Ainda sonhando com a classificação para as oitavas-de-final da Copa do Mundo, Trinidad e Tobago enfrenta o Paraguai nesta terça-feira, às 16 horas, no Fritz-Walter-Stadion, em Kaiserslautern, pela última rodada do Grupo B da competição. O objetivo dos Soca Warriors é, ao menos, marcar um gol neste Mundial.
O time do Caribe soma um ponto, três a menos que a Suécia, que enfrentará no mesmo horário a já classificada Inglaterra, que possui 100% de aproveitamento. Para ficar com a vaga, Trinidad precisa vencer por dois gols de diferença e torcer por uma derrota sueca. Sem ter pontuado, os paraguaios já estão eliminados.
Leo Beenhakker, holandês técnico de Trinidad e Tobago, acredita que o mais importante para os seus comandados é se concentrar na partida contra o Paraguai, se esquecendo completamente de Suécia e Inglaterra. “Sabemos o que precisamos fazer. A primeira coisa é bater o Paraguai e faremos o possível para isso. Teremos que ver se a Inglaterra fará sua parte e baterá a Suécia. Não temos isto em nossas mãos, mas vamos tentar com o que temos”, disse Beenhakker.
O zagueiro Cyd Gray será o grande desfalque da seleção trinitina. Ele está com uma lesão nos joelhos, sofrida na derrota de 2 a 0 para a Inglaterra. O mais cotado para assumir seu lugar é Atiba Charles. No gol, uma dúvida de ordem técnica. Kelvin Jack e Hislop disputam posição, com vantagem para o antigo reserva, considerado por muitos um dos destaques deste Mundial.

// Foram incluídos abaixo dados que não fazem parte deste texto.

(* ===== verification/Materialize.v ===== *)
(** * Exact-revision workspaces ([hub-executor/src/workspace.rs])

    [GitWorkspaceMaterializer]: every repository of a workspace is cloned into
    a fresh directory, checked out at the exact commit, checked and digested;
    on any failure the directory is removed again. *)

From Stdlib Require Import Ascii.
From stdpp Require Import base gmap strings list pretty.
From S2P Require Import Prelude Text Core Version Digest Blobs Task Submit Lines Checkout.

(** ** The host *)
Record GitOutput := { go_success : bool; go_stdout : list N; go_stderr : list N }.

(** What the materializer asks of the host, in order. *)
Inductive HostOp :=
| OpCreateDirs (path : string)
| OpGit (argv : list string)
| OpWalk (path : string)
| OpRemoveAll (path : string).

#[global] Instance HostOp_eq_dec : EqDecision HostOp.
Proof. solve_decision. Defined.

(** The answers, each after everything that was asked before. *)
Class WorkspaceHost := {
  wh_exists : list HostOp -> string -> bool;
  wh_create : list HostOp -> string -> result string unit;
  wh_git : list HostOp -> list string -> result string GitOutput;
  wh_tree : list HostOp -> string -> option (list (list N * Node));
}.

Record MaterializedWorkspace := {
  mw_root : string;
  mw_repository_paths : gmap string string;
  mw_evidence : WorkspaceMaterializationEvidence;
}.

(** [format!("{index:04}")]. *)
Definition pad4 (n : N) : string :=
  String.append (if (n <? 10)%N then "000" else if (n <? 100)%N then "00" else if (n <? 1000)%N then "0" else "")
    (pretty n).

Section materialize.
Context `{WorkspaceHost, WorkspaceJson, Sha256Lib}.

Abbreviation bench A := (action (list HostOp) CoreError A).

Definition asked {A} (op : HostOp) (answer : list HostOp -> A) : bench A := fun ops => (ops ++ [op], Ok (answer ops)).

(** ** Git *)
Definition git_failure {A} : bench A := throw (Storage "{operation} failed with status {}: {bounded}").

Definition git_output (repository : string) (args : list string) : bench GitOutput :=
  let argv := "-C"%string :: repository :: args in
  output ← asked (OpGit argv) (fun ops => wh_git ops argv);
  lift (map_err (fun _ => Storage "starting git command: {error}") output).

Definition require_git_success (output : GitOutput) : bench unit :=
  if go_success output then mret tt else git_failure.

Definition git_stdout (repository : string) (args : list string) : bench string :=
  output ← git_output repository args;
  if negb (go_success output) then git_failure
  else stdout ← lift (ok_or (from_utf8 (go_stdout output)) (Storage "git output was not valid UTF-8"));
       mret (trim stdout).

Definition clone_argv (source destination : string) : list string :=
  ["clone"; "--quiet"; "--no-checkout"; "--no-hardlinks"; "--"; source; destination].

Definition git_clone_without_checkout (source destination : string) : bench unit :=
  output ← asked (OpGit (clone_argv source destination)) (fun ops => wh_git ops (clone_argv source destination));
  output ← lift (map_err (fun _ => Storage "starting git clone: {error}") output);
  require_git_success output.

Definition verify_commit_exists (repository revision : string) : bench unit :=
  observed ← git_stdout repository ["rev-parse"; "--verify"; String.append revision "^{commit}"];
  lift (ensure (bool_decide (observed = revision))
    (Validation "requested Git object {revision} is not the exact commit selected by rev-parse ({observed})")).

Definition reject_submodules (repository revision : string) : bench unit :=
  output ← git_stdout repository ["ls-tree"; "-r"; revision];
  lift (ensure (negb (existsb (fun line => starts_with "160000 " line) (text_lines output)))
    (Validation "workspace materializer v1 rejects Git submodules; declare them as explicit workspace repositories")).

Definition checkout_detached (repository revision : string) : bench unit :=
  output ← git_output repository ["checkout"; "--detach"; "--quiet"; revision];
  require_git_success output.

Definition status_args : list string := ["status"; "--porcelain=v1"; "--untracked-files=all"].

Definition require_clean_worktree (repository : string) : bench unit :=
  status ← git_stdout repository status_args;
  lift (ensure (bool_decide (status = ""%string)) (Validation "materialized workspace is not clean: {status:?}")).

(** ** One repository *)
Definition relative_path (index : nat) : string := String.append "repos/" (pad4 (N.of_nat index)).

Definition trusted_source (source : string) : bool :=
  negb (bool_decide (source = ""%string) || negb (is_trimmed source) || existsb is_control (chars source)).

Definition materialize_repository (root : string) (sources : gmap string string)
    (ir : nat * WorkspaceRepository) : bench (string * MaterializedRepositoryEvidence) :=
  let '(index, repository) := ir in
  let revision := wrep_revision repository in
  source ← lift (ok_or (sources !! wrep_repository repository)
                   (Validation "no trusted workspace source configured for repository {:?}"));
  _ ← lift (ensure (trusted_source source) (Validation "workspace source for repository {:?} is malformed"));
  let relative := relative_path index in
  let destination := path_join root relative in
  made ← asked (OpCreateDirs (path_join root "repos")) (fun ops => wh_create ops (path_join root "repos"));
  _ ← lift (map_err (fun _ => Storage "creating repository parent directory: {error}") made);
  _ ← git_clone_without_checkout source destination;
  _ ← verify_commit_exists destination revision;
  _ ← reject_submodules destination revision;
  _ ← checkout_detached destination revision;
  observed_revision ← git_stdout destination ["rev-parse"; "--verify"; "HEAD"];
  _ ← lift (ensure (bool_decide (observed_revision = revision))
              (Validation "repository {} materialized HEAD {} instead of requested {}"));
  tree_id ← git_stdout destination ["rev-parse"; "--verify"; "HEAD^{tree}"];
  _ ← require_clean_worktree destination;
  walked ← asked (OpWalk destination) (fun ops => digest_materialized_checkout (wh_tree ops destination));
  content_digest ← lift walked;
  _ ← require_clean_worktree destination;
  mret (relative,
        {| mre_repository := wrep_repository repository; mre_requested_revision := revision;
           mre_observed_revision := observed_revision; mre_tree_id := tree_id;
           mre_content_digest := content_digest; mre_read_only_requested := wrep_read_only repository |}).
(* ===== verification/RemoteOps.v ===== *)
(** * Documents of RemoteOps
      ([hub-core/src/remoteops_qualification.rs], [remoteops_host_snapshot.rs])

    The strict consumers of two documents of another system: a backend
    qualification, from which a descriptor is made that claims no more than the
    document says, and a host snapshot, which is diagnostic only. *)

From Stdlib Require Import Ascii.
From stdpp Require Import base gmap strings list.
From S2P Require Import Prelude Text Core Version Digest Component Run Workflow Task TaskLifecycle Mcp.

(** ** Backend qualification *)
Definition REMOTEOPS_BACKEND_QUALIFICATION_V2_SCHEMA : string := "remoteops.backend-qualification/v2".
Definition MAX_REMOTEOPS_QUALIFICATION_JSON_BYTES : N := 16 * 1024.
Definition MAX_REMOTEOPS_BACKEND_NAME_BYTES : N := 128.
Definition MAX_REMOTEOPS_EVIDENCE_ID_BYTES : N := 256.

Inductive RemoteOpsIsolationV2 := SupervisedProcess | Container | UserspaceKernel | MicroVm.

#[global] Instance RemoteOpsIsolationV2_eq_dec : EqDecision RemoteOpsIsolationV2.
Proof. solve_decision. Defined.

Definition to_hub (i : RemoteOpsIsolationV2) : IsolationLevel :=
  match i with
  | SupervisedProcess => IsoProcess
  | Container => IsoContainer
  | UserspaceKernel => IsoGvisor
  | MicroVm => IsoMicroVm
  end.

Record RemoteOpsControlsV2 := {
  rc_network_egress : bool;
  rc_default_deny_network : bool;
  rc_resource_limits : bool;
}.

Record RemoteOpsBackendQualificationV2 := {
  roq_backend : string;
  roq_isolation : RemoteOpsIsolationV2;
  roq_isolation_qualified : bool;
  roq_controls : RemoteOpsControlsV2;
  roq_evidence_id : option string;
}.

Record RemoteOpsBackendQualificationWireV2 := {
  row_schema : string;
  row_backend : string;
  row_isolation : RemoteOpsIsolationV2;
  row_isolation_qualified : bool;
  row_controls : RemoteOpsControlsV2;
  row_evidence_id : Value;
}.

Inductive RemoteOpsQualificationError :=
| QDocumentTooLarge
| QInvalidJson
| QUnsupportedSchema
| QInvalidBackend
| QInvalidEvidence
| QMissingEvidence
| QSupervisedProcessCannotBeQualified.
(** X13: Every run of the Windows main emits exactly one message.  When a
console handle is missing (GetStdHandle returned NULL or
INVALID_HANDLE_VALUE for standard output or for standard error) the message
is a debug string, naming the first handle that is missing; nothing is
written to the console and main ends with EXIT_FAILURE.  When both handles
are there, no debug string is emitted and there is one WriteConsoleA: to the
standard-error handle in every run that ends with EXIT_FAILURE, and to the
standard-output handle otherwise. *)
Theorem windows_one_message_per_run
    (o : Windows.call -> Z) (all_returned : bool) (buffer : string) (heap : Z -> Z) :
  let hOut := o (Windows.GetStdHandle Windows.STD_OUTPUT_HANDLE) in
  let hErr := o (Windows.GetStdHandle Windows.STD_ERROR_HANDLE) in
  let missing := fun h => (h =? NULL) || (h =? Windows.INVALID_HANDLE_VALUE) in
  let run := exec_until (Windows.waits_for all_returned) o (Windows.main buffer heap) in
  if missing hOut then
    filter Windows.is_debug (fst run)
    = [Windows.OutputDebugStringA "ERROR: Failed to initialize standard output"]
    /\ filter Windows.is_write (fst run) = []
    /\ snd run = Some EXIT_FAILURE
  else if missing hErr then
    filter Windows.is_debug (fst run)
    = [Windows.OutputDebugStringA "ERROR: Failed to initialize standard error ouput"]
    /\ filter Windows.is_write (fst run) = []
    /\ snd run = Some EXIT_FAILURE
  else
    filter Windows.is_debug (fst run) = []
    /\ exists text,
         filter Windows.is_write (fst run)
         = [Windows.WriteConsoleA
              (match snd run with
               | Some status => if status =? EXIT_FAILURE then hErr else hOut
               | None => hOut
               end) text].
Proof.
  intros hOut hErr missing run. unfold run, missing.
  apply windows_waiting_cases; fold hOut hErr; cbn [fst snd].
  - intros H. rewrite (unusable_handle hOut H). repeat split.
  - intros H1 H2 H. rewrite (valid_handle hOut H1 H2), (unusable_handle hErr H).
    repeat split.
  - intros H1 H2 H3 H4 _. rewrite (valid_handle hOut H1 H2), (valid_handle hErr H3 H4).
    split; [reflexivity|]. eexists. reflexivity.
  - intros (_ & H1 & H2 & _ & H3 & H4 & _) _.
    rewrite (valid_handle hOut H1 H2), (valid_handle hErr H3 H4).
    split; [reflexivity|]. eexists. reflexivity.
  - intros (_ & H1 & H2 & _ & H3 & H4 & _) _ _.
    rewrite (valid_handle hOut H1 H2), (valid_handle hErr H3 H4).
    split; [read_calls|]. eexists. read_calls.
  - intros k (_ & H1 & H2 & _ & H3 & H4 & _) _ _ _ _.
    rewrite (valid_handle hOut H1 H2), (valid_handle hErr H3 H4).
    split; [read_calls|]. eexists. read_calls.
  - intros (_ & H1 & H2 & _ & H3 & H4 & _) _ _ _ _.
    rewrite (valid_handle hOut H1 H2), (valid_handle hErr H3 H4).
    split; [read_calls|]. eexists. read_calls.
  - intros (_ & H1 & H2 & _ & H3 & H4 & _) _ _ _ _.
    rewrite (valid_handle hOut H1 H2), (valid_handle hErr H3 H4).
    split; [read_calls|]. eexists. read_calls.
Qed.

Pelo lado do Paraguai, o técnico Aníbal Ruiz não tem problemas para escalar a equipe. A seleção vive um drama fora das quatro linhas. Muitas são as críticas da imprensa e de ex-jogadores, como o ex-goleiro Chilavert. A Copa marca a despedida de alguns veteranos com a camisa paraguaia, como o zagueiro Gamarra e o meia Acuña, que temem ficar marcados pelos insucessos na Alemanha.
“Mais do que nunca vamos ter que ganhar este jogo contra Trinidad e Tobago para não acabarmos em uma situação muito delicada. Seria muito ruim para nós, os jogadores, principalmente como eu, que pretende encerrar um ciclo na seleção. Além disso, seria combustível para aqueles que vivem de criticar o esforço e o trabalho dos outros”, disse Gamarra, num claro recado a Chilavert, com quem trocou farpas com a imprensa após a derrota de 1 a 0 para a Suécia, que sacramentou a eliminação.
Certo, porém, é que o Paraguai faz a pior campanha de sua história até aqui. Desde 1954 que o time não era eliminado na primeira fase de um Mundial.